The contribution of adult stem cells to cardiac repair is mostly ascribed to an indirect paracrine effect, rather
than to their actual engraftment and differentiation into new contractile and vascular cells. This effect consists in a direct
reduction of host cell death, promotion of neovascularization, and in a “bystander effect” on local inflammation. A number
of cytokines secreted by adult stem/progenitor cells has been proposed to be responsible for the consistent beneficial
effect reported in the early attempts to deliver different stem cell subsets to the injured myocardium.

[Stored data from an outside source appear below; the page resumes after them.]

(* ===== verification/GovernanceTheorems.v ===== *)
(** * Theorems about the governance program

    What each instruction of [Governance.v] has checked and changes, over the data of the accounts
    the program owns; the delay range as an invariant; and what remains after the target of a
    proposal ran. *)

From stdpp Require Import base gmap list.
From Stdlib Require Import ZArith Lia.
From S2P Require Import Prelude Errors External StdInts StdTypes GatewayState Payload GovernanceState Ledger LedgerLemmas Gateway GatewayLemmas GatewayOutcomes Executable Governance.

Section governance.
Context {keccak : Keccak} {merkle : RsMerkle} {secp : Secp256k1} {bits : BitVec} {bnum : Bnum}
  {pda : SolanaPda} {ids : ProgramIds} {system : SolanaSystem}.
Context {leaf_digest : Digestable VerifierSetLeaf} {message_digest : Digestable Message}
  {message_leaf_digest : Digestable MessageLeaf}.
Context {vecs : BorshVec} {abi : SolAbi}.
Context {accounts_codec : Borsh (list SolanaAccountMetadata)}
  {receiver_codec : Borsh (option SolanaAccountMetadata)} {call_data_codec : Borsh ExecuteProposalCallData}.
Context {gov_abi : GovernanceAbi} {runtime : Runtime}.
Context {bnum_laws : BnumLaws} {pda_laws : SolanaPdaLaws} {ids_laws : ProgramIdsLaws}
  {system_laws : SolanaSystemLaws} {runtime_laws : RuntimeLaws}.

(** The data of the accounts the program owns. *)
Definition gv (w : World) : gmap (array 32) AccountData := state_of governance_ID w.

Lemma gv_ne : governance_ID <> system_program_ID.
Proof. apply program_ne_system. Qed.

Lemma gv_store {T} (acc : AnchorAccount T) k (x : T) w u w' d :
  store k x w = Ok (u, w') -> gv w !! k = Some d -> gv w' = <[k := wrap x]> (gv w).
Proof. intros H Hd. by destruct (store_ok T acc k x w u w' governance_ID d H Hd) as (? & _). Qed.

Lemma gv_init {T} (acc : AnchorAccount T) payer k space seeds w b w' :
  program_of (T := T) = governance_ID -> init_account T payer k space seeds w = Ok (b, w') ->
  find_program_address seeds governance_ID = Some (k, b) /\ gv w !! k = None /\
  gv w' = <[k := wrap zeroed_of]> (gv w) /\ now w' = now w /\ log w' = log w.
Proof.
  intros Hp H. pose proof gv_ne.
  apply init_account_ok in H as (Hf & Hn & Hs & _ & Hnow & Hl); [|by rewrite Hp].
  rewrite Hp in *. unfold gv. split_and!; [done|by apply Hn|done..].
Qed.

Lemma gv_close k dest w u w' :
  close_account k dest w = Ok (u, w') -> gv w' = delete k (gv w).
Proof. intros H. by apply (close_account_ok governance_ID) in H as (? & _); [|apply gv_ne]. Qed.

Lemma gv_transfer from to amount w u w' :
  transfer_lamports_anchor from to amount w = Ok (u, w') -> gv w' = gv w.
Proof.
  intros H. apply transfer_lamports_ok in H as (Hm & _). by eapply moved_state; [apply gv_ne|].
Qed.
(** Write an account of the program [p]. *)
Definition toy_write (p k : Pubkey) (x : MintState + TokenAccountState) (L : Ledger) : option Ledger :=
  b ← toy_encode x; a ← L !! k;
  if bool_decide (owner a = p) then Some (<[k := mkAccount (lamports a) p (DOther b)]> L) else None.

Definition toy_ata (wallet mint p : Pubkey) : Pubkey :=
  toy_address [arr_bytes wallet; arr_bytes p; arr_bytes mint] (toy_id (bstr "associated token")).

Definition check (b : bool) : option unit := if b then Some tt else None.

(** Move [n] tokens, of which [fee] are withheld; nothing moves between an account and itself. *)
Definition toy_move (p f m t au : Pubkey) (n fee : Z) (L : Ledger) : option Ledger :=
  ms ← toy_mint_at L p m; fs ← toy_token_at L p f; ts ← toy_token_at L p t;
  _ ← check (bool_decide (ta_mint fs = m) && bool_decide (ta_mint ts = m) && bool_decide (ta_owner fs = au) &&
             (n <=? ta_amount fs) && (0 <=? fee) && (fee <=? n));
  if bool_decide (f = t) then Some L else
  L ← toy_write p f (inr (mkToken (ta_mint fs) (ta_owner fs) (ta_amount fs - n))) L;
  toy_write p t (inr (mkToken (ta_mint ts) (ta_owner ts) (ta_amount ts + n - fee))) L.
(** A second transfer, that stays with the program. *)
Definition a_memo_tokens : MemoExecuteWithInterchainToken :=
  {| mt_its_executable := {| ae_token_program := spl_token_2022_ID; ae_token_mint := acct kmint false true;
       ae_destination_token_authority := acct kauthority false false;
       ae_destination_program_ata := acct (ata_of kauthority) false true;
       ae_interchain_transfer_execute := acct kexecute true false |};
     mt_counter := acct kcounter false true; mt_remaining_accounts := [] |}.
Definition ex_token_payload : AxelarExecuteWithInterchainTokenPayload :=
  {| ap_command_id := arr_zero 32; ap_source_chain := bstr "eth"; ap_source_address := bstr "sender";
     ap_token_id := ex_token; ap_token_mint := kmint; ap_amount := 5; ap_data := memo_text |}.
Definition mx_tokens : MemoInstruction := MoExecuteWithInterchainToken a_memo_tokens ex_token_payload.

Lemma memo_tokens_exact_witness :
  memo_tokens_received a_memo_tokens ex_token_payload w_reached (run (memo_entry mx_tokens) w_reached).
Proof.
  apply (memo_tokens_exact a_memo_tokens ex_token_payload w_reached tt (run (memo_entry mx_tokens) w_reached)).
  apply run_ok. vm_compute. reflexivity.
Defined.
(** The balance [main] reads. *)
Lemma script_main_balance (userQuery : jsstring) (w : W) :
  let o := run node (SwapFromMapping.main_of tokenMap walletAddress deadline userQuery) w in
  let tr := trace o in
  match pick balance_read tr with
  | [] => True
  | [(token, owner, answer)] =>
      exists amountIn tokenIn tokenOut amountInWei,
        SwapFromMapping.parseUserQuery userQuery = Ok (amountIn, tokenIn, tokenOut)
        /\ SwapFromMapping.findTokenAddress tokenMap tokenIn = Ok token
        /\ Units.parseEther amountIn = Ok amountInWei
        /\ owner = walletAddress
        /\ match answer with
           | Ok balance =>
               (balance < amountInWei)%Z ->
               returned o = throw PlainError "Insufficient token balance."
               /\ chain_ops tr = [] /\ quote_answers tr = [] /\ pick swap_call tr = []
           | Err e =>
               returned o = Err e
               /\ chain_ops tr = [] /\ quote_answers tr = [] /\ pick swap_call tr = []
           end
  | _ => False
  end.
Proof.
  cbv zeta. unfold SwapFromMapping.main_of.
  destruct (SwapFromMapping.parseUserQuery userQuery)
    as [[[amountIn tokenIn] tokenOut]|e] eqn:Hquery; [|run_end; exact I].
  cbn [Eff.bind_throw Eff.bind].
  destruct (SwapFromMapping.findTokenAddress tokenMap tokenIn) as [tokenInAddress|e] eqn:Hin;
    [|run_end; exact I].
  destruct (SwapFromMapping.findTokenAddress tokenMap tokenOut)
    as [tokenOutAddress|e] eqn:Hout; [|run_end; exact I].
  run_event. run_event.
  destruct (Units.parseEther amountIn) as [amountInWei|e] eqn:Hamount;
    [|run_end; exact I].
  cbn [Eff.bind_throw Eff.bind].
  unfold bind_throw. rewrite run_bind. cbv zeta. cbn [returned trace].
  rewrite !pick_app, quote_answers_app, chain_ops_app.
  pose proof (script_ensure_allowance_flow tokenIn tokenInAddress amountInWei w1) as Hchecks.
  cbv zeta in Hchecks.
  destruct Hchecks as (Hswap & Hquotes & _ & _ & _ & answer & Hbalance & Hanswer).
  rewrite Hswap, Hquotes, Hbalance. cbn [app].
  destruct (run node (SwapFromMapping.ensure_allowance _ _ _ _) w1) as [[[]|e0] w2 tr1];
    cbn [returned world trace] in *.
  - pose proof (script_quote_and_swap_flow amountIn tokenIn tokenOut tokenInAddress
                  tokenOutAddress amountInWei w2) as (_ & Hbalance2 & _).
    cbv zeta in Hbalance2. rewrite Hbalance2.
    exists amountIn, tokenIn, tokenOut, amountInWei.
    repeat (split; [first [reflexivity|assumption]|]).
    destruct answer as [balance|e].
    + intro Hlow. apply Z.ltb_lt in Hlow. rewrite Hlow in Hanswer.
      destruct Hanswer as [Habs _]. discriminate Habs.
    + destruct Hanswer as [Habs _]. discriminate Habs.
  - run_end.
    exists amountIn, tokenIn, tokenOut, amountInWei.
    repeat (split; [first [reflexivity|assumption]|]).
    destruct answer as [balance|e];
      [intro Hlow; apply Z.ltb_lt in Hlow; rewrite Hlow in Hanswer|];
      destruct Hanswer as (Hreturned & Hops & _);
      injection Hreturned as ->; rewrite Hops; repeat split.
Qed.
Lemma consistent_insert_login : forall s name hash first last,
  consistent s ->
  existsb (fun u => (username u =? toLowerCase name)%string) (login s) = false ->
  consistent (set_login (login s ++ [{| user_id := next_key (map user_id (login s));
                                        username := toLowerCase name; password := hash;
                                        firstname := first; lastname := last |}]) s).
Proof.
  intros s name hash first last H Hnone. destruct H. constructor; simpl; try assumption.
  - rewrite map_app. apply NoDup_snoc; [assumption | apply next_key_fresh].
  - rewrite map_app. apply NoDup_snoc; [assumption |].
    intros Hin. apply in_map_iff in Hin. destruct Hin as [u [Hu Hin]].
    assert (E : existsb (fun u => (username u =? toLowerCase name)%string) (login s) = true).
    { apply existsb_exists. exists u. split; [exact Hin | apply String.eqb_eq; exact Hu]. }
    rewrite Hnone in E. discriminate.
  - intros u Hin. apply in_app_or in Hin. destruct Hin as [Hin | [<- | []]].
    + apply usernames_lower0. exact Hin.
    + simpl. apply toLowerCase_idempotent.
Qed.

Lemma consistent_set_rows : forall s t l,
  consistent s -> NoDup (map id l) -> consistent (set_rows t l s).
Proof.
  intros s t l H Hl. destruct H.
  constructor; try (destruct t; simpl; assumption).
  intros t'. specialize (application_ids_unique0 t').
  destruct t, t'; simpl; assumption.
Qed.

Lemma consistent_insert_application : forall s t owner initial columns now,
  consistent s ->
  consistent
    (set_rows t (table_rows t s ++
                 [{| id := next_key (map id (table_rows t s)); user_name := owner;
                     status := initial; tracking_number := None;
                     shipping_carrier := None; status_history := None; form := columns;
                     created_at := now; updated_at := now |}]) s).
Proof.
  intros s t owner initial columns now H. apply consistent_set_rows; [exact H |].
  rewrite map_app. apply NoDup_snoc; [apply (application_ids_unique H) | apply next_key_fresh].
Qed.

Lemma consistent_update_application : forall s t key f,
  consistent s -> (forall r, id (f r) = id r) ->
  consistent (set_rows t (update_where_id key f (table_rows t s)) s).
Proof.
  intros s t key f H Hid. apply consistent_set_rows; [exact H |].
  rewrite (map_id_update_where_id _ _ _ Hid). apply (application_ids_unique H).
Qed.

Lemma consistent_insert_conversation : forall s sid name email now,
  consistent s ->
  existsb (fun c => (session_id c =? sid)%string) (chat_conversations s) = false ->
  consistent
    (set_chat_conversations
       (chat_conversations s ++
        [{| conv_id := next_key (map conv_id (chat_conversations s)); session_id := sid;
            conv_user_name := name; conv_user_email := email; conv_status := "active";
            last_message_at := now; conv_created_at := now |}]) s).
Proof.
  intros s sid name email now H Hnone. destruct H. constructor; simpl; try assumption.
  - rewrite map_app. apply NoDup_snoc; [assumption | apply next_key_fresh].
  - rewrite map_app. apply NoDup_snoc; [assumption |].
    intros Hin. apply in_map_iff in Hin. destruct Hin as [c [Hc Hin]].
    assert (E : existsb (fun c => (session_id c =? sid)%string) (chat_conversations s) = true).
    { apply existsb_exists. exists c. split; [exact Hin | apply String.eqb_eq; exact Hc]. }
    rewrite Hnone in E. discriminate.
  - intros c Hin. apply in_app_or in Hin. destruct Hin as [Hin | [<- | []]].
    + apply conversation_statuses0. exact Hin.
    + left. reflexivity.
  - intros m Hin. rewrite map_app. apply in_or_app. left.
    apply messages_belong0. exact Hin.
Qed.

Lemma consistent_update_conversation : forall s key f,
  consistent s ->
  (forall c, conv_id (f c) = conv_id c) ->
  (forall c, session_id (f c) = session_id c) ->
  (forall c, conv_status c = "active" \/ conv_status c = "closed" ->
             conv_status (f c) = "active" \/ conv_status (f c) = "closed") ->
  consistent
    (set_chat_conversations
       (map (fun c => if conv_id c =? key then f c else c) (chat_conversations s)) s).
Proof.
  intros s key f H Hid Hsid Hst. destruct H.
  assert (Eid : map conv_id (map (fun c => if conv_id c =? key then f c else c)
                                 (chat_conversations s))
                = map conv_id (chat_conversations s)).
  { rewrite map_map. apply map_ext. intros c.
    destruct (conv_id c =? key); [apply Hid | reflexivity]. }
  assert (Esid : map session_id (map (fun c => if conv_id c =? key then f c else c)
                                     (chat_conversations s))
                 = map session_id (chat_conversations s)).
  { rewrite map_map. apply map_ext. intros c.
    destruct (conv_id c =? key); [apply Hsid | reflexivity]. }
  constructor; simpl; try assumption.
  - rewrite Eid. assumption.
  - rewrite Esid. assumption.
  - intros c Hin. apply in_map_iff in Hin. destruct Hin as [c0 [<- Hin]].
    specialize (conversation_statuses0 c0 Hin).
    destruct (conv_id c0 =? key); [apply Hst |]; assumption.
  - rewrite Eid. assumption.
Qed.

Lemma consistent_insert_message : forall s conversation sender name text now,
  consistent s ->
  In conversation (map conv_id (chat_conversations s)) ->
  consistent
    (set_chat_messages
       (chat_messages s ++
        [{| msg_id := next_key (map msg_id (chat_messages s));
            conversation_id := conversation; sender_type := sender; sender_name := name;
            message := text; msg_created_at := now |}]) s).
Proof.
  intros s conversation sender name text now H Hin. destruct H.
  constructor; simpl; try assumption.
  - rewrite map_app. apply NoDup_snoc; [assumption | apply next_key_fresh].
  - intros m Hm. apply in_app_or in Hm. destruct Hm as [Hm | [<- | []]].
    + apply messages_belong0. exact Hm.
    + exact Hin.
Qed.


Lemma post_signup_consistent : forall body, preserves consistent (post_signup body).
Proof.
  intros body w H. unfold post_signup, validated.
  destruct (express_validator signupValidation body) as [msg | sanitized]; [exact H |].
  unfold call_hash, call_toLowerCase, insert_login.
  destruct (get "password" sanitized) as [[| | | plain | |] |]; run; try exact H.
  destruct (get "username" sanitized) as [[| | | name | |] |]; simpl; try exact H.
  destruct (existsb (fun u => (username u =? toLowerCase name)%string) (login (db w)))
    eqn:E; simpl; [exact H |].
  apply consistent_insert_login; assumption.
Qed.

Lemma post_login_consistent : forall body, preserves consistent (post_login body).
Proof.
  intros body.
  unfold post_login, validated, call_toLowerCase, call_compare, select_login.
  repeat preserve_step; assumption.
Qed.

Lemma post_application_consistent : forall t user body now,
  preserves consistent (post_application t user body now).
Proof.
  intros t user body now.
  destruct t; simpl;
    unfold post_visa_application, post_marriage_application,
           post_birth_certificate_application, post_travel_pass_application,
           validated, insert_application;
    repeat preserve_step; split_if; try assumption;
    apply consistent_insert_application; assumption.
Qed.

Aiming to maximize their beneficial activity on the diseased myocardium, the genetic modification of adult stem cells to
enhance and/or control the secretion of specific cytokines would turn them into active drug delivery vectors.
On the other hand, engineering biocompatible scaffolds as to release paracrine factors could result in multiple advantages:
(1) achieve a local controlled release of the drug of interest, thus minimizing off-target effects, (2) enhance stem cell retention
in the injured area and (3) boost the beneficial paracrine effects exerted by adult stem cells on the host tissue.
In the present review, a critical overview of the state-of-the-art in the modification of stem cells and the functionalization
of biocompatible scaffolds to deliver beneficial soluble factors to the injured myocardium is offered.
Besides the number of concerns to be addressed before a clinical application can be foreseen for such concepts, this path
could translate into the generation of active scaffolds as smart cell and drug delivery systems for cardiac repair.